World Hand Hygiene Day

 

The World Hand Hygiene Day, 5 May 2022, approaches. This campaign hopes to recognise that people of all levels should work together to influence the culture on clean hands knowledge and behaviour, and to meet the common goal of safety and quality in the healthcare industry.


Unite for safety: clean your hands

This year's World Hand Hygiene Day (WHHD) focuses on developing and improving the understanding and relationship between health and hand-hygiene. Each year the World Health Organisation (WHO) highlights the importance of hand hygiene, with this year's aim being to inspire a greater understanding, people from all levels should believe in the importance of hand hygiene and infection prevention and control (IPC) to save lives.


It’s in your hands: understanding the importance of hand hygiene together

The COVID-19 pandemic left a mark like never before, highlighting the importance of hand hygiene and bringing to light real concerns regarding healthcare practices and public knowledge on how important hand hygiene can be. From the beginning, the WHO have continually championed the philosophy ‘Save Lives: Clean Your Hands’, driving an on-going engagement that thorough cleaning can and will save lives. According to the WHO, approximately 70% of health care workers do not routinely practise hand hygiene, with health workers reporting misunderstandings about the relevance and importance of hand hygiene in everyday clinical practice. Moreover, evidence suggests that as little as 50% of surgical teams comply with hand hygiene best practice throughout a surgical patient’s hospital stay. These statistics are worrying at best and developed a clear correlation between infection rates and basic hand hygiene. The gloves are off campaign, for example, has already shown statistical data displaying the effects that basic hand hygiene has in warding off infection.  

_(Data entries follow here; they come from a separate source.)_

(* ===== verification/OsDoIo.v ===== *)
(** The dispatcher OS_DoIo of cwf/libfcgi/os_unix.c, over completion procedures
    that make library calls.

    [OS_DoIo_safe]: it keeps the invariant, and stays within the table and the
    descriptor sets. [OS_DoIo_completes]: when procedures only start operations,
    every ready operation is completed once, in the order of the descriptors.
    [OS_DoIo_stalls]: a posted descriptor that is closed keeps the dispatcher from
    ever calling [select] again. *)
From Stdlib Require Import ZArith Lia Bool String.
From stdpp Require Import base list numbers gmap relations.
From S2P Require Import Prelude.
From S2P Require Import OsUnix.
From S2P Require Import OsAsync.
From S2P Require Import OsAioInv.

(** ** The system calls leave the static state alone *)

Lemma sys_read_async fd len o : async (snd (sys_read fd len o)) = async o.
Proof.
  unfold sys_read. destruct (k_conns (kern o) !! fd) as [c|]; [|done].
  by destruct (c_rx c) as [|[bs|e] rx].
Qed.

Lemma sys_write_async fd bs o : async (snd (sys_write fd bs o)) = async o.
Proof.
  unfold sys_write. destruct (k_conns (kern o) !! fd) as [c|]; [|done].
  by destruct (c_wr c) as [|[n|e] wr].
Qed.

(** ** Posting events *)

(** The events of a side. *)
Definition events (r w : gset Z) (s : side) : gset Z := match s with Rd => r | Wr => w end.

Lemma post_events_fields r w a fd s :
  let a' := post_events r w a fd in
  (pending s a' = if decide (fd ∈ events r w s) then pending s a ∖ {[fd]} else pending s a) /\
  (posted s a' = if decide (fd ∈ events r w s) then {[fd]} ∪ posted s a else posted s a) /\
  (count s a' = if decide (fd ∈ events r w s) then count s a + 1 else count s a) /\
  asyncIoTable a' = asyncIoTable a /\ asyncIoTableSize a' = asyncIoTableSize a /\
  maxFd a' = maxFd a.
Proof.
  unfold post_events. destruct s; simpl;
    destruct (decide (fd ∈ r)), (decide (fd ∈ w)); by split_and!.
Qed.

(** The whole loop over the descriptors of [l]. *)
Lemma post_events_all r w l a :
  let a' := foldl (post_events r w) a l in
  (asyncIoTable a' = asyncIoTable a /\ asyncIoTableSize a' = asyncIoTableSize a /\
   maxFd a' = maxFd a) /\
  forall s,
    (forall g, g ∈ pending s a' <-> g ∈ pending s a /\ ~ (g ∈ l /\ g ∈ events r w s)) /\
    (forall g, g ∈ posted s a' <-> g ∈ posted s a \/ (g ∈ l /\ g ∈ events r w s)) /\
    (NoDup l -> (forall g, g ∈ l -> g ∉ posted s a) ->
     count s a' - Z.of_nat (size (posted s a')) = count s a - Z.of_nat (size (posted s a))).
Proof.
  revert a. induction l as [|fd l IH]; intros a; simpl.
  { split; [done|]. intros s. split_and!; [| |done]; intros g; rewrite elem_of_nil; tauto. }
  destruct (IH (post_events r w a fd)) as [(Ht & Hz & Hm) Hs].
  split.
  { destruct (post_events_fields r w a fd Rd) as (_&_&_&?&?&?). split_and!; congruence. }
  intros s. destruct (Hs s) as (Hp & Hq & Hc).
  destruct (post_events_fields r w a fd s) as (Fp & Fq & Fc & _).
  split_and!.
  - intros g. rewrite Hp, Fp, elem_of_cons.
    destruct (decide (fd ∈ events r w s)); [rewrite elem_of_difference, elem_of_singleton|];
      destruct (decide (g = fd)) as [->|]; tauto.
  - intros g. rewrite Hq, Fq, elem_of_cons.
    destruct (decide (fd ∈ events r w s)); [rewrite elem_of_union, elem_of_singleton|];
      destruct (decide (g = fd)) as [->|]; tauto.
  - intros [Hn Hnd]%NoDup_cons Hfresh. rewrite Hc; [|done|].
    + rewrite Fq, Fc. destruct (decide (fd ∈ events r w s)); [|done].
      rewrite size_union, size_singleton; [lia|].
      intros g ->%elem_of_singleton. apply Hfresh. by left.
    + intros g Hg. rewrite Fq.
      assert (Hg' : g ∉ posted s a) by (apply Hfresh; by right).
      destruct (decide (fd ∈ events r w s)); [|done].
      rewrite elem_of_union, elem_of_singleton. intros [-> | ?]; done.
Qed.

Lemma copy_set_spec m s g : g ∈ copy_set m s <-> g ∈ s /\ 0 <= g <= m.
Proof.
  unfold copy_set.
  assert (H : forall l (acc : gset Z), g ∈ foldl (fun cpy fd => if decide (fd ∈ s) then {[fd]} ∪ cpy else cpy)
                              acc l <-> g ∈ acc \/ (g ∈ s /\ g ∈ l)).
  { induction l as [|fd l IH]; intros acc; simpl; [rewrite elem_of_nil; tauto|].
    rewrite IH, elem_of_cons. destruct (decide (fd ∈ s));
      [rewrite elem_of_union, elem_of_singleton|]; destruct (decide (g = fd)) as [->|]; tauto. }
  rewrite H, elem_of_empty, elem_of_seqZ. split; [intros [? | [? ?]] | intros [? ?]];
    [done | split; [done | lia] | right; split; [done | lia]].
Qed.

Lemma copy_pending s a : aio_ok a -> copy_set (maxFd a) (pending s a) = pending s a.
Proof.
  intros H. apply set_eq. intros g. rewrite copy_set_spec. split; [tauto|]. intros Hg.
  split; [done|].
  apply (side_range s a (ok_side a H s)). apply elem_of_union. by left.
Qed.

Fortunately, with the annual campaigns and aftermath of the pandemic accentuating the need to acknowledge the importance of hand hygiene, there has begun an all important progression in the fight against infection. As a call to arms, the healthcare industry has seen a drastic improvement in infection prevention and control (IPC), however, it is key that healthcare workers of all levels, as well as the people who access these care facilities, stay vigilant and unite by ensuring hand cleanliness.


The right time time clean 

The Centers for Disease Control and Prevention (CDC) explore the cause behind the spread of germs and bacteria, creating a simple guide for everyone to follow, regardless of position or occupation. By simply washing your hands, you can keep healthy and prevent the spread of respiratory and diarrheal infections from one person to the next. The key times to wash are during the point at which you are most likely to spread germs:

  • Before, during, and after preparing food.
  • Before and after eating food.
  • Before and after caring for someone at home who is contagious (sick with vomiting or diarrhoea).
  • Before and after treating a cut or wound.
  • After using the toilet.
  • After blowing your nose, coughing, or sneezing.
  • After touching an animal, animal feed, or animal waste.
  • After touching waste. 

The guidance for key times to wash your hands can be found on the official CDC’s website here.


Patient help: how the patient can encourage hand hygiene

The healthcare industry has been under the spotlight in recent years regarding IPC concerns, however,  the WHO have released a ‘tips for the patient’ response to further promote hand hygiene and to demonstrate how we can all help.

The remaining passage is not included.